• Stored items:
Lemma unsupported_dtype_never_compiles_witness :
  let s := initial_state float_only_accelerator 0%nat 0 in
  let call :=
    _make_cudnn_layer_norm_graph float_only_accelerator
      [ArgAttrs example_a_4d; ArgAttrs example_weight_4d;
       ArgAttrs (mk_attrs [1; 64; 1; 1] [64; 1; 1; 1] int32 (Some 0))] s in
  is_ok (fst call) = false
  /\ cache _ (snd call) = []
  /\ fst (layer_norm_checker float_only_accelerator example_input [64]
            (Some example_weight)
            (Some (mk_tensor [64] [1] int32 cuda0 (Buffer 3))) eps_1e_5 s)
     = Ok false.
Proof.
  destruct (unsupported_dtype_never_compiles float_only_accelerator
              example_a_4d example_weight_4d
              (mk_attrs [1; 64; 1; 1] [64; 1; 1; 1] int32 (Some 0))
              (initial_state float_only_accelerator 0%nat 0))
    as (Hraise & _ & Hcache & _ & _ & Hcheck).
  - right. right. reflexivity.
  - reflexivity.
  - cbv zeta. split; [exact Hraise|]. split; [exact Hcache|].
    apply (Hcheck eq_refl). reflexivity.
Defined.

Lemma wrong_arity_raises_witness :
  exists msg,
    _make_cudnn_layer_norm_graph reference_accelerator
      (map ArgAttrs [example_a_4d; example_weight_4d]) start
    = (Raise (TypeError msg), start).
Proof.
  apply wrong_arity_raises.
  - constructor.
  - discriminate.
Defined.
(** X5.  After a call the watchdog runs exactly when the call was a feed,
    or was a poll of a running watchdog: [notify] and [manual_stop] are
    the only calls that stop it, and they always leave it idle. *)
Theorem running_after_call env c w :
  is_running (snd (run_call env c w))
  = match c with
    | Feed _ _ => true
    | Poll => is_running w
    | Notify | ManualStop _ => false
    end.
Proof.
  unfold is_running. destruct c as [tm info| | |info]; cbn [run_call].
  - destruct (feed_transition env tm info w) as (w' & E & R & _).
    rewrite E. exact R.
  - destruct (poll_transition env w) as (b & w' & E & _ & _ & [S|(_ & _ & S)]);
      rewrite E; cbn [snd]; now rewrite S.
  - destruct (_is_running (self w)) eqn:R.
    + destruct (notify_running_spec env w R)
        as (b & w1 & w' & _ & _ & _ & E & (CR & _) & _).
      rewrite E. exact CR.
    + now rewrite (notify_idle env w R).
  - destruct (_is_running (self w)) eqn:R.
    + destruct (manual_stop_running_spec env info w R)
        as (w' & E & (CR & _) & _).
      rewrite E. exact CR.
    + now rewrite (manual_stop_idle env info w R).
Qed.
(** * Backup and restore engine of the ATM shop directory (server/backup.ts)

    A shallow embedding of [BackupService] and of the pieces of the Node
    runtime it relies on: a file system (a flat map from path segments to
    nodes), the HTTP fetches, the object storage upload capability and the
    record store, threaded through a small state and error monad. *)

From stdpp Require Import base gmap strings list fin_maps.
From Stdlib Require Import Ascii.
From Stdlib Require Sorting.Mergesort Sorting.Sorted Structures.Orders.

Open Scope string_scope.

(* ------------------------------------------------------------------ *)
(** ** Strings as the JavaScript code uses them *)

Module JS.

(** [s.startsWith(p)] *)
Definition startsWith (s p : string) : bool := String.prefix p s.

(** [s.includes(sub)] *)
Fixpoint includes (s sub : string) : bool :=
  String.prefix sub s ||
  match s with
  | EmptyString => false
  | String _ r => includes r sub
  end.

(** [s.split('/')]: JavaScript keeps empty segments. *)
Fixpoint split_slash (s : string) : list string :=
  match s with
  | EmptyString => [EmptyString]
  | String c r =>
      let l := split_slash r in
      if Ascii.eqb c "/"%char then EmptyString :: l
      else match l with
           | h :: t => String c h :: t
           | [] => [String c EmptyString]
           end
  end.

(** [parts.join('/')] *)
Fixpoint join_slash (l : list string) : string :=
  match l with
  | [] => EmptyString
  | [x] => x
  | x :: r => x ++ "/" ++ join_slash r
  end.

(** [/\/$/.test(s)] *)
Fixpoint endsWithSlash (s : string) : bool :=
  match s with
  | EmptyString => false
  | String c EmptyString => Ascii.eqb c "/"%char
  | String _ r => endsWithSlash r
  end.

(** [s.substring(1)] *)
Definition substring1 (s : string) : string :=
  match s with
  | EmptyString => EmptyString
  | String _ r => r
  end.

(** [s.toLowerCase()] on ASCII. *)
Definition lower_ascii (c : ascii) : ascii :=
  let n := nat_of_ascii c in
  if (65 <=? n)%nat && (n <=? 90)%nat then ascii_of_nat (n + 32)%nat else c.

Fixpoint toLowerCase (s : string) : string :=
  match s with
  | EmptyString => EmptyString
  | String c r => String (lower_ascii c) (toLowerCase r)
  end.

(** [s.replace(/[:.]/g, '-')] *)
Fixpoint replace_colon_dot (s : string) : string :=
  match s with
  | EmptyString => EmptyString
  | String c r =>
      String (if Ascii.eqb c ":"%char || Ascii.eqb c "."%char then "-"%char else c)
             (replace_colon_dot r)
  end.

(** Decimal rendering of a number, as in a template literal [`${n}`]. *)
Fixpoint digits_aux (fuel n : nat) (acc : string) : string :=
  match fuel with
  | O => acc
  | S f =>
      let d := String (ascii_of_nat (48 + n mod 10)%nat) EmptyString in
      if (n <? 10)%nat then d ++ acc else digits_aux f (n / 10)%nat (d ++ acc)
  end.

Definition show_nat (n : nat) : string := digits_aux (S n) n EmptyString.

(** JavaScript truthiness of a nullable string field. *)
Definition truthy (o : option string) : bool :=
  match o with
  | Some s => negb (String.eqb s EmptyString)
  | None => false
  end.

End JS.

(* ------------------------------------------------------------------ *)
(** ** Paths ([path.join], [path.dirname], [path.extname]) *)

Module Path.

Abbreviation path := (list string).

(** Normalisation done by [path.join]: empty and ["."] segments vanish,
    [".."] drops the previous segment. Absolute paths only (from "/"). *)
Fixpoint normalize_rev (acc : list string) (l : list string) : list string :=
  match l with
  | [] => acc
  | x :: r =>
      if String.eqb x EmptyString || String.eqb x "." then normalize_rev acc r
      else if String.eqb x ".." then normalize_rev (tail acc) r
      else normalize_rev (x :: acc) r
  end.

Definition normalize (l : list string) : path := rev (normalize_rev [] l).

(** [path.join(base, s1, ..., sn)] for an absolute base. *)
Definition join (base : path) (parts : list string) : path :=
  normalize (base ++ concat (map JS.split_slash parts)).

(** [path.dirname(p)] *)
Definition dirname (p : path) : path := removelast p.

(** [path.extname(p)]: from the last dot of the last segment, unless the
    segment starts with that dot. *)
Fixpoint last_dot_aux (s : string) (i : nat) (best : option nat) : option nat :=
  match s with
  | EmptyString => best
  | String c r => last_dot_aux r (S i) (if Ascii.eqb c "."%char then Some i else best)
  end.

Definition extname (s : string) : string :=
  let base := List.last (JS.split_slash s) EmptyString in
  match last_dot_aux base 0 None with
  | Some (S i) => String.substring (S i) (String.length base - S i)%nat base
  | _ => EmptyString
  end.

End Path.

Import Path.

Example extname_jpg : extname "/valhalla-logo.JPG" = ".JPG".
Proof. reflexivity. Qed.
Example extname_none : extname "/dir.x/.hidden" = "".
Proof. reflexivity. Qed.
Example join_ex : join ["tmp"; "b"] ["images/logos"; "x_logo.jpg"] = ["tmp"; "b"; "images"; "logos"; "x_logo.jpg"].
Proof. reflexivity. Qed.
Example show_nat_ex : JS.show_nat 1024 = "1024".
Proof. reflexivity. Qed.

• What to do:
Please, from the entries above, set down exactly the lines from the one containing "Definition dirname (p" through the one containing "Import Path.", and only those.

• Task result:
Definition dirname (p : path) : path := removelast p.

(** [path.extname(p)]: from the last dot of the last segment, unless the
    segment starts with that dot. *)
Fixpoint last_dot_aux (s : string) (i : nat) (best : option nat) : option nat :=
  match s with
  | EmptyString => best
  | String c r => last_dot_aux r (S i) (if Ascii.eqb c "."%char then Some i else best)
  end.

Definition extname (s : string) : string :=
  let base := List.last (JS.split_slash s) EmptyString in
  match last_dot_aux base 0 None with
  | Some (S i) => String.substring (S i) (String.length base - S i)%nat base
  | _ => EmptyString
  end.

End Path.

Import Path.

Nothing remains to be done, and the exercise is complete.